MARTIN
Martin hated living in the rambling West Side apartment alone. Whenever he visited Charlotte in her cramped loft an idea entered his head, but he didn’t have the courage to voice it until the day he dropped by to find her unwrapping a pair of robotic arms and TV monitors. She’d had them custom built so she could photograph herself from any angle without having to be a contortionist.
“I don’t have much room left to maneuver here,” she told him.
“You should rent another place,” he said. “A real apartment, with rooms for rooms.”
“Very funny,” she said, as she set up a step ladder, climbed to the top rung, and started measuring the distance from the floor to different spots high on the wall.
“Or better yet, move in with me,” he said.
“Oh, sure,” she said, sarcastically, but stopped what she was doing to look down at him.

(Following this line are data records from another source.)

(* ===== verification/Queries.v ===== *)
(** * Queries

    The answers of plans.  [means] gives a plan built of scans, index lookups, hash joins,
    sorting, aggregation and limits the answers it may have, from the tables' contents
    alone; the executors give one of them and change no page that was there.  A join may
    leave temporary pages, one of them pinned. *)

From Stdlib Require Import Strings.String Sorting.Sorted.
From S2P Require Import Prelude Bytes Types Tuples Disk LogRecord LogManager Replacer ClockReplacer Page BufferPool LockManager PoolView TablePage Engine TableHeap TableScan HashPage Probe HashTable HashIndex Expressions Plans Catalog TmpTuples Executors Ordering Grouping Rows Operators Joins IndexScan IndexedTables ExampleDatabase.

Section queries.
Variable murmur3 : list byte → list byte.
Hypothesis murmur3_size : ∀ key, zlen (murmur3 key) = 16.
Context {R : Type} `{Replacer R} `{SliceSort} `{MapRange}.
Implicit Types (e : Engine R).

(** ** Equality on an indexed column *)
Record equality_lookup (tm : TableMetadata) (cols : list Column) (rows : list Located) (j : nat) (v : Value) : Prop := {
  el_column : ∃ cj, cols !! j = Some cj ∧ valueType v = columnType cj ∧ exact_type (columnType cj) = true;
  el_index : ∃ ix, indexes tm !! j = Some (Some ix);
  el_searchable : searchable cols;
  el_value : storable v;
  el_fits : fixed_total cols + payload_total (zip cols (search_row cols j v)) < 2 ^ 32;
  el_rids : Forall (λ x : Located, 0 ≤ PageId (fst x) < 2 ^ 16 ∧ 0 ≤ SlotNum (fst x) < 2 ^ 16) rows;
  (** no other key of the column has its hash *)
  el_hash : Forall (λ x : Located, ∀ h, key_hash murmur3 j (snd x) = Ok h → key_hash murmur3 j (<[j := v]> (snd x)) = Ok h →
    snd x !! j = Some v) rows
}.

Definition with_key (j : nat) (v : Value) (rows : list Located) : list (list Value) :=
  (filter (λ x : Located, snd x !! j = Some v) rows).*2.

Lemma find_index_run (ixs : list (option IndexHandle)) ix : ∀ j k, ixs !! j = Some (Some ix) → find_index (Z.of_nat (k + j)) (Z.of_nat k) ixs = Ok ix.
Proof.
  induction ixs as [|o ixs IH]; intros j k Hj; [done|]. destruct j as [|j].
  - injection Hj as ->. cbn [find_index]. by rewrite Nat.add_0_r, Z.eqb_refl.
  - cbn in Hj. specialize (IH j (S k) Hj). replace (k + S j)%nat with (S k + j)%nat by lia.
    replace (Z.of_nat (S k)) with (Z.of_nat k + 1) in IH by lia. destruct o as [o|]; cbn [find_index]; [|done].
    by rewrite (proj2 (Z.eqb_neq _ _)) by lia.
Qed.

Lemma table_find_index e n P pins tm cols c blocks Ms j ix : table_on e n P pins tm cols c blocks Ms →
  indexes tm !! j = Some (Some ix) → find_index (Z.of_nat j) 0 (take (Z.to_nat (GetColumnNum tm)) (indexes tm)) = Ok ix.
Proof.
  intros HT Hj. destruct (to_columns _ _ _ _ _ _ _ _ _ HT) as (H1' & H2' & H3').
  unfold GetColumnNum, GetColumnCount. rewrite H2', u32_small by (unfold in_u32; lia). rewrite Nat2Z.id, take_ge by lia.
  apply (find_index_run (indexes tm) ix j 0 Hj).
Qed.

(** The joins of a plan; each leaves a page pinned. *)
Fixpoint joins (p : Plan) : nat :=
  match p with
  | LimitPlanNode c _ _ | AggregationPlanNode _ _ c _ _ _ _ | OrderbyPlanNode _ c _ _ => joins c
  | HashJoinPlanNode _ l r _ => Datatypes.S (joins l + joins r)
  | _ => 0
  end.
(** A join ends with an error that it is not done, and so does a limit over it. *)
Fixpoint says_done (p : Plan) : bool :=
  match p with
  | LimitPlanNode c _ _ => says_done c
  | HashJoinPlanNode _ _ _ _ => false
  | _ => true
  end.

Variable cat : Catalog.

Lemma lookup_opens e n P pins tm cols c blocks Ms rows j v fuel out outs :
  table_on e n P pins tm cols c blocks Ms → holds_rows cols c rows → indexed murmur3 tm rows Ms →
  Forall (λ x : Located, TableScan.readable (fst x) e) rows → equality_lookup tm cols rows j v → (capacity (blocks j) ≤ fuel)%nat →
  mapM (project_row out (schema tm)) (with_key j v rows) = Ok outs →
  ∃ found, found ≡ₚ outs ∧ ∀ depth,
    opens murmur3 e n fuel (rest_at P pins (nextPageID (diskManager (estore e)))) 0 0 true (S depth)
      (HashScanIndexExecutor out (equals (Z.of_nat j) v) (Some tm) []) (Some <$> found).
Proof.
  intros HT HH HX HRd [(cj & Hj & HTy & HEx) (ix & Hix) HSe Hv HFi HBi HHa] Hfu HM.
  pose proof (table_find_index _ _ _ _ _ _ _ _ _ j ix HT Hix) as Hfind.
  destruct HT as [S HF HS (HL & _) HHp HIx _ _]. destruct (HIx j ix Hix) as [I1 I2 (cs & HIP & HE & _)].
  destruct (Serialize_storable v Hv) as (kb & Ekb & _).
  destruct (hash_run murmur3 kb) as (h & Hh & _); [rewrite murmur3_size; lia|].
  destruct (HX j ix Hix) as (ps & HP & HFps).
  apply (index_scan_opens murmur3 e n fuel (rest_at P pins (nextPageID (diskManager (estore e)))) tm cols c rows HS HHp
    (clean_nothing c) HH HRd HBi ix j (blocks j) cs (eq_trans I1 HS) I2 HIP) with (cj := cj) (kb := kb) (h := h); try done.
  - by rewrite (table_length _ _ _ _ (ixp_pages _ _ _ _ HIP)).
  - exists ps. by rewrite HE.
  - rewrite Forall_forall in HHa |- *. intros x Hx Hk. apply (HHa x Hx h Hk).
    unfold key_hash in Hk |- *. destruct (snd x !! j) as [w|] eqn:Ew; [|done].
    rewrite list_lookup_insert_eq by by eapply lookup_lt_Some. cbn. rewrite Ekb. done.
Qed.

(** ** What a plan may answer *)
Section plans.
Variables (e0 : Engine R) (n : nat) (P : gmap Z (list byte)) (pins : gmap Z Z) (fuel : nat).
#[local] Abbreviation start := (rest_at P pins (nextPageID (diskManager (estore e0)))).

Lemma CreateExecutor_schema p : GetOutputSchema (CreateExecutor cat p) = OutputSchema p.
Proof. by destruct p. Qed.

(** The tuples can be sorted by the columns: their keys exist and can be compared. *)
Definition sortable (s : option Schema) (cols : list Z) (ts : list Tuple) : Prop :=
  (length ts < fuel)%nat ∧ Z.of_nat (length ts) < 2 ^ 31 ∧
  ∃ keys, Forall2 (λ k t, sort_key s cols t = Ok k) keys ts ∧ ∀ k k', k ∈ keys → k' ∈ keys → comparable_keys k k'.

“I’m serious. The place is a barn, a well-appointed barn that’s too big for just me. The bathroom echoes when I sing in the shower.”
“You sing in the shower?”
“Only when I’m alone. You’d have your own room. Your own bathroom. We’ll probably never see each other.”
Charlotte climbed down from the ladder.
“You’re serious, aren’t you?”
“I am,” he said.
She walked over to one end of the parachute curtain that bisected the space. She motioned Martin to the other. Together they tore it down.

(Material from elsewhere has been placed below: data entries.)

Lemma limit_run limit offset q : in_i32 limit → (∀ o, offset = Some o → in_i32 o) →
  Root (limit_node limit offset) q = Ok (set_offset (default (OffsetNum_ q) offset) (set_limit limit q)).
Proof.
  intros Hl Ho. assert (HI : ∀ z v, in_i32 z → Accept ChildDataVisitor_Enter (literal_node (int_literal z)) v = Ok (v ++ [ValueOperand (NewInteger z)])).
  { intros z v Hz. pose proof (int_literal_read z) as E. unfold in_i32 in Hz. unfold read_as in E. apply Accept_skip. unfold literal_node.
    cbn [ChildDataVisitor_Enter]. rewrite E by lia. mred. by rewrite i32_small by done. }
  apply Accept_skip. unfold limit_node. cbn [RootSQLVisitor_Enter]. unfold enter_limit, ChildDatas_.
  rewrite (Accept_tree _ _ _ _ []) by done. destruct offset as [o|]; cbn [fmap list_fmap res_foldl].
  - rewrite HI by done. mred. rewrite HI by by apply Ho. done.
  - rewrite HI by done. done.
Qed.

Lemma assignment_run x q : constant_ok (snd x) →
  Root (assignment_node x) q = Ok (add_set (MkSet (Some (full_name (fst x))) (Some (constant_value (snd x)))) q).
Proof.
  destruct x as [c k]. cbn [fst snd]. intros Hv%constant_read. apply Accept_skip. unfold assignment_node. cbn [RootSQLVisitor_Enter].
  rewrite (Accept_tree _ _ _ _ (MkSet None None)) by done. unfold read_as in Hv. unfold constant_node, literal_node. cbn [fst snd res_foldl].
  cbn [Accept AssignVisitor_Enter column_node]. mred. by rewrite Hv.
Qed.

Lemma value_run c q : constant_ok c → Root (constant_node c) q = Ok (add_value (constant_value c) q).
Proof.
  intros Hv%constant_read. apply Accept_skip. unfold read_as in Hv. unfold constant_node, literal_node. cbn [RootSQLVisitor_Enter]. by rewrite Hv.
Qed.

Lemma names_run (l : list column_name) : ∀ v,
  res_foldl (λ v c, Accept ChildDataVisitor_Enter c v) (column_node <$> l) v = Ok (v ++ (NameOperand ∘ snd <$> l)).
Proof.
  induction l as [|c l IH]; intros v; [by rewrite app_nil_r|]. cbn [fmap list_fmap res_foldl].
  rewrite (Accept_skip _ _ v (v ++ [NameOperand (snd c)])) by done. mred. rewrite IH. by rewrite <- app_assoc.
Qed.

Lemma target_run c q : QueryType_ q = INSERT → Root (column_node c) q = Ok (add_target (full_name c) q).
Proof. intros HQ. apply Accept_skip. unfold column_node. cbn. by rewrite HQ. Qed.

Lemma column_def_run x q : QueryType_ q = CREATE_TABLE → Root (column_def_node x) q = Ok (add_column (MkColDef (fst x) (stored_type (snd x))) q).
Proof. intros HQ. apply Accept_skip. cbn [column_def_node RootSQLVisitor_Enter]. unfold column_def_node. cbn. rewrite HQ. by destruct (snd x). Qed.

Lemma index_run x q : QueryType_ q = CREATE_TABLE → Root (index_node x) q = Ok (add_index (MkIndexDef (fst x) (snd <$> snd x)) q).
Proof.
  intros HQ. apply Accept_skip. unfold index_node. cbn [RootSQLVisitor_Enter]. rewrite HQ. cbn [decide].
  unfold enter_index, ChildDatas_. rewrite (Accept_tree _ _ _ _ []) by done. rewrite names_run. mred.
  assert (E : mapM as_string (NameOperand ∘ snd <$> snd x) = Ok (snd <$> snd x)).
  { induction (snd x) as [|c l IH]; [done|]. cbn [fmap list_fmap mapM]. cbn. by rewrite IH. }
  cbn [app]. by rewrite E.
Qed.

(** ** Statements *)
Inductive Statement : Type :=
  | Select (fields : list SelectItem) (tables : list (list byte)) (on where_ : option Condition)
      (order : list (bool * column_name)) (limit : option (Z * option Z))
  | InsertInto (table : list byte) (cols : list column_name) (values : list Constant)
  | DeleteFrom (table : list byte) (where_ : option Condition)
  | UpdateSet (table : list byte) (sets : list (column_name * Constant)) (where_ : option Condition)
  | CreateTableOf (name : list byte) (cols : list (list byte * DeclaredType)) (indexes : list (list byte * list column_name)).

Definition where_nodes (w : option Condition) : list Node := match w with Some c => [condition_node c] | None => [] end.
Definition statement_node (s : Statement) : Node :=
  match s with
  | Select fields tables on w order limit =>
      Tree SelectStmt (tables_node tables on :: where_nodes w ++ fields_node fields ::
        match order with [] => [] | _ => [order_node order] end ++
        match limit with Some (l, o) => [limit_node l o] | None => [] end)
  | InsertInto t cols values =>
      Tree InsertStmt (tables_node [t] None :: (column_node <$> cols) ++ (constant_node <$> values))
  | DeleteFrom t w => Tree DeleteStmt (tables_node [t] None :: where_nodes w)
  | UpdateSet t sets w => Tree UpdateStmt (tables_node [t] None :: (assignment_node <$> sets) ++ where_nodes w)
  | CreateTableOf t cols indexes =>
      Tree CreateTableStmt (Tree (TableName t) [] :: (column_def_node <$> cols) ++ (index_node <$> indexes))
  end.

Definition opt_condition (w : option Condition) : Prop := ∀ c, w = Some c → clause_condition c.
Definition statement_ok (s : Statement) : Prop :=
  match s with
  | Select fields _ on w _ limit => Forall item_ok fields ∧ opt_condition on ∧ opt_condition w ∧
      ∀ l o, limit = Some (l, o) → in_i32 l ∧ ∀ z, o = Some z → in_i32 z
  | InsertInto _ _ values => Forall constant_ok values
  | DeleteFrom _ w => opt_condition w
  | UpdateSet _ sets w => Forall (λ x, constant_ok (snd x)) sets ∧ opt_condition w
  | CreateTableOf _ _ _ => True
  end.

Definition opt_expr (w : option Condition) : BinaryOpExpression := from_option condition_expr new_binary_op w.
(** What there is to know of a statement. *)
Definition statement_info (s : Statement) : QueryInfo :=
  match s with
  | Select fields tables on w order limit =>
      MkQueryInfo SELECT (Some ∘ item_field <$> fields) [] None [] [] [] [] (opt_expr on) tables (opt_expr w)
        (from_option fst (-1) limit) (default (-1) (limit ≫= snd))
        ((λ x, MkOrderBy (fst x) (snd (snd x))) <$> order)
  | InsertInto t cols values =>
      MkQueryInfo INSERT [] [] None [] [] (full_name <$> cols) (constant_value <$> values) new_binary_op [t] new_binary_op (-1) (-1) []
  | DeleteFrom t w => MkQueryInfo DELETE [] [] None [] [] [] [] new_binary_op [t] (opt_expr w) (-1) (-1) []
  | UpdateSet t sets w =>
      MkQueryInfo UPDATE [] ((λ x, MkSet (Some (full_name (fst x))) (Some (constant_value (snd x)))) <$> sets) None [] [] [] [] new_binary_op [t]
        (opt_expr w) (-1) (-1) []
  | CreateTableOf t cols indexes =>
      MkQueryInfo CREATE_TABLE [] [] (Some t) ((λ x, MkColDef (fst x) (stored_type (snd x))) <$> cols)
        ((λ x, MkIndexDef (fst x) (snd <$> snd x)) <$> indexes) [] [] new_binary_op [] new_binary_op (-1) (-1) []
  end.

Lemma where_nodes_run w q : opt_condition w →
  res_foldl (λ q c, Root c q) (where_nodes w) q = Ok (match w with Some c => set_where (condition_expr c) q | None => q end).
Proof. intros Hw. destruct w as [c|]; [|done]. cbn [where_nodes res_foldl]. by rewrite where_run by by apply Hw. Qed.

Lemma opt_none : opt_condition None.
Proof. by intros c. Qed.

Lemma with_tables_eq tables on q :
  with_tables tables on q = (let q := put_tables (JoinTables_ q ++ tables) q in
    match on with Some c => set_on (condition_expr c) q | None => q end).
Proof.
  unfold with_tables. rewrite (adds_all JoinTables_ add_table id put_tables) by (done || by intros []). by rewrite list_fmap_id.
Qed.

Lemma read_select fields tables on w order limit : statement_ok (Select fields tables on w order limit) →
  extractInfoFromAST (statement_node (Select fields tables on w order limit)) = Ok (statement_info (Select fields tables on w order limit)).
Proof.
  intros (Hf & Hon & Hw & Hl). unfold extractInfoFromAST. cbn [statement_node].
  rewrite (Accept_tree _ _ _ _ (set_type SELECT NewRootSQLVisitor)) by done.
  cbn [res_foldl]. rewrite tables_run by done. mred. rewrite res_foldl_app, where_nodes_run by done. mred.
  cbn [res_foldl]. rewrite fields_run by done. mred. rewrite res_foldl_app.
  set (q1 := put_fields _ _).
  assert (EO : res_foldl (λ q c, Root c q) (match order with [] => [] | _ => [order_node order] end) q1 =
    Ok (put_orders (OrderByExpressions_ q1 ++ ((λ x, MkOrderBy (fst x) (snd (snd x))) <$> order)) q1)).
  { destruct order as [|x order]; [by destruct q1; cbn; rewrite app_nil_r|]. cbn [res_foldl]. rewrite order_run. mred.
    by rewrite (adds_all OrderByExpressions_ (λ x : bool * column_name, add_order (MkOrderBy (fst x) (snd (snd x)))) (λ x, MkOrderBy (fst x) (snd (snd x))) put_orders) by (done || by intros []). }
  rewrite EO. mred. unfold q1. rewrite with_tables_eq. destruct limit as [[l o]|]; cbn [res_foldl].
  - destruct (Hl l o eq_refl). rewrite limit_run by done. mred. by destruct on, w, o.
  - by destruct on, w.
Qed.

Lemma read_insert t cols values : statement_ok (InsertInto t cols values) →
  extractInfoFromAST (statement_node (InsertInto t cols values)) = Ok (statement_info (InsertInto t cols values)).
Proof.
  intros Hv. unfold extractInfoFromAST. cbn [statement_node].
  rewrite (Accept_tree _ _ _ _ (set_type INSERT NewRootSQLVisitor)) by done.
  cbn [res_foldl]. rewrite tables_run by apply opt_none. mred. rewrite res_foldl_app.
  rewrite (parts_run column_node (λ c, add_target (full_name c)) (λ t, t = INSERT)); [|intros a q _ HQ; by apply target_run|done|done]. mred.
  rewrite (adds_all TargetCols_ (λ c : column_name, add_target (full_name c)) full_name put_targets) by (done || by intros []).
  cbn [statement_ok] in Hv. rewrite Forall_forall in Hv.
  rewrite (parts_run constant_node (λ c, add_value (constant_value c)) (λ _, True)); [|intros a q Ha _; by apply value_run, Hv|done|done].
  by rewrite (adds_all Values_ (λ c, add_value (constant_value c)) constant_value put_values) by (done || by intros []).
Qed.

Lemma read_delete t w : statement_ok (DeleteFrom t w) →
  extractInfoFromAST (statement_node (DeleteFrom t w)) = Ok (statement_info (DeleteFrom t w)).
Proof.
  intros Hw. unfold extractInfoFromAST. cbn [statement_node].
  rewrite (Accept_tree _ _ _ _ (set_type DELETE NewRootSQLVisitor)) by done.
  cbn [res_foldl]. rewrite tables_run by apply opt_none. mred. rewrite where_nodes_run by done. by destruct w.
Qed.

Lemma read_update t sets w : statement_ok (UpdateSet t sets w) →
  extractInfoFromAST (statement_node (UpdateSet t sets w)) = Ok (statement_info (UpdateSet t sets w)).
Proof.
  intros [Hs Hw]. unfold extractInfoFromAST. cbn [statement_node].
  rewrite (Accept_tree _ _ _ _ (set_type UPDATE NewRootSQLVisitor)) by done.
  cbn [res_foldl]. rewrite tables_run by apply opt_none. mred. rewrite res_foldl_app. rewrite Forall_forall in Hs.
  rewrite (parts_run assignment_node (λ x, add_set (MkSet (Some (full_name (fst x))) (Some (constant_value (snd x))))) (λ _, True));
    [|intros a q Ha _; by apply assignment_run, Hs|done|done]. mred.
  rewrite (adds_all SetExpressions_ (λ x : column_name * Constant, add_set (MkSet (Some (full_name (fst x))) (Some (constant_value (snd x)))))
    (λ x, MkSet (Some (full_name (fst x))) (Some (constant_value (snd x)))) put_sets) by (done || by intros []).
  rewrite where_nodes_run by done. by destruct w.
Qed.

Lemma read_create t cols indexes :
  extractInfoFromAST (statement_node (CreateTableOf t cols indexes)) = Ok (statement_info (CreateTableOf t cols indexes)).
Proof.
  unfold extractInfoFromAST. cbn [statement_node].
  rewrite (Accept_tree _ _ _ _ (set_type CREATE_TABLE NewRootSQLVisitor)) by done.
  cbn [res_foldl]. rewrite (Accept_tree _ _ _ _ (set_new_table t (set_type CREATE_TABLE NewRootSQLVisitor))) by done. mred.
  cbn [res_foldl]. mred. rewrite res_foldl_app.
  rewrite (parts_run column_def_node (λ x, add_column (MkColDef (fst x) (stored_type (snd x)))) (λ t, t = CREATE_TABLE));
    [|intros a q _ HQ; by apply column_def_run|done|done]. mred.
  rewrite (adds_all ColDefExpressions_ (λ x : list byte * DeclaredType, add_column (MkColDef (fst x) (stored_type (snd x)))) (λ x, MkColDef (fst x) (stored_type (snd x))) put_columns) by (done || by intros []).
  rewrite (parts_run index_node (λ x, add_index (MkIndexDef (fst x) (snd <$> snd x))) (λ t, t = CREATE_TABLE));
    [|intros a q _ HQ; by apply index_run|done|done].
  by rewrite (adds_all IndexDefExpressions_ (λ x : list byte * list column_name, add_index (MkIndexDef (fst x) (snd <$> snd x))) (λ x, MkIndexDef (fst x) (snd <$> snd x)) put_indexes) by (done || by intros []).
Qed.

(** ** Properties *)

(** C33: the front end reads the statements of the type [Statement]: SELECT (columns,
    aggregates, a join with its condition, WHERE, ORDER BY, LIMIT and OFFSET), INSERT,
    DELETE, UPDATE and CREATE TABLE (columns and indexes). The visitors turn the syntax tree
    of such a statement into the query information that says what it says, with nothing left
    over from one clause in another. What is left out, because the code reads it wrongly or
    not at all, [statement_ok] and the type say: ON and WHERE have a comparison, AND or OR at
    their top (a test for NULL or parentheses there panic), the sides of a comparison are
    columns and constants, constants are whole numbers of 32 bits that are one literal in
    the tree (not a minus before one), numbers with a point, and strings without a space,
    names of selected columns have no point in them, BIGINT is no
    column type, and there is no GROUP BY. An ordering column and the column of a test for
    NULL lose their table. *)
Theorem statement_read s : statement_ok s → extractInfoFromAST (statement_node s) = Ok (statement_info s).
Proof.
  destruct s; [apply read_select|apply read_insert|apply read_delete|apply read_update|intros _; apply read_create].
Qed.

Luca was a different story. Luca came to him. He called, sounding desperate, swore that Haze had made promises, that he’d returned to San Francisco without thinking things through, that he’d left New York with nothing. Martin expected to have to pay him off eventually. The boy wanted more than money though. He wanted a first class ticket back to New York City.
The first night the three of them spent together, they ate dinner in the kitchen. Thai takeout. Luca ordered and paid for it. The pad thai was a bit sticky for Martin’s taste. Charlotte ate hers with chopsticks, strand by strand. Luca swallowed the last sip of his milky Thai tea before he left the room and came back carrying a cardboard box.
He set the box on the counter and asked Martin, “Where do you want these?”
He started pulling out bottles and tins of spice: panch phoran, annatto seeds, Tandoori masala, achiote. And oils: olive, walnut, peanut, sesame.
“I like to cook,” Luca said.
Martin looked to Charlotte.
“Don’t look at me,” she said. “I don’t.”
Luca smiled. It was the first time Martin had seen him smile since he arrived. His smile was compelling, more open than the few times Martin had seen him smile while Haze was dying. Martin felt a stab of jealousy, imagining Haze’s first sight of him.
“We should have a party,” Martin said. “A dinner party. Nothing big. Just a few close friends. Charlotte’s friend Zdenĕk and the Aronsons. And your art dealer,” he said to Charlotte. “What’s his name?”
“Javier. Javier Peralta,” Charlotte said.
It occurred to Martin that Charlotte was the only one who had friends. Luca hardly left the apartment during all the months that Haze was dying, not an ideal situation to make new acquaintances, and what friends Martin had were either sick or, like Haze, already dead.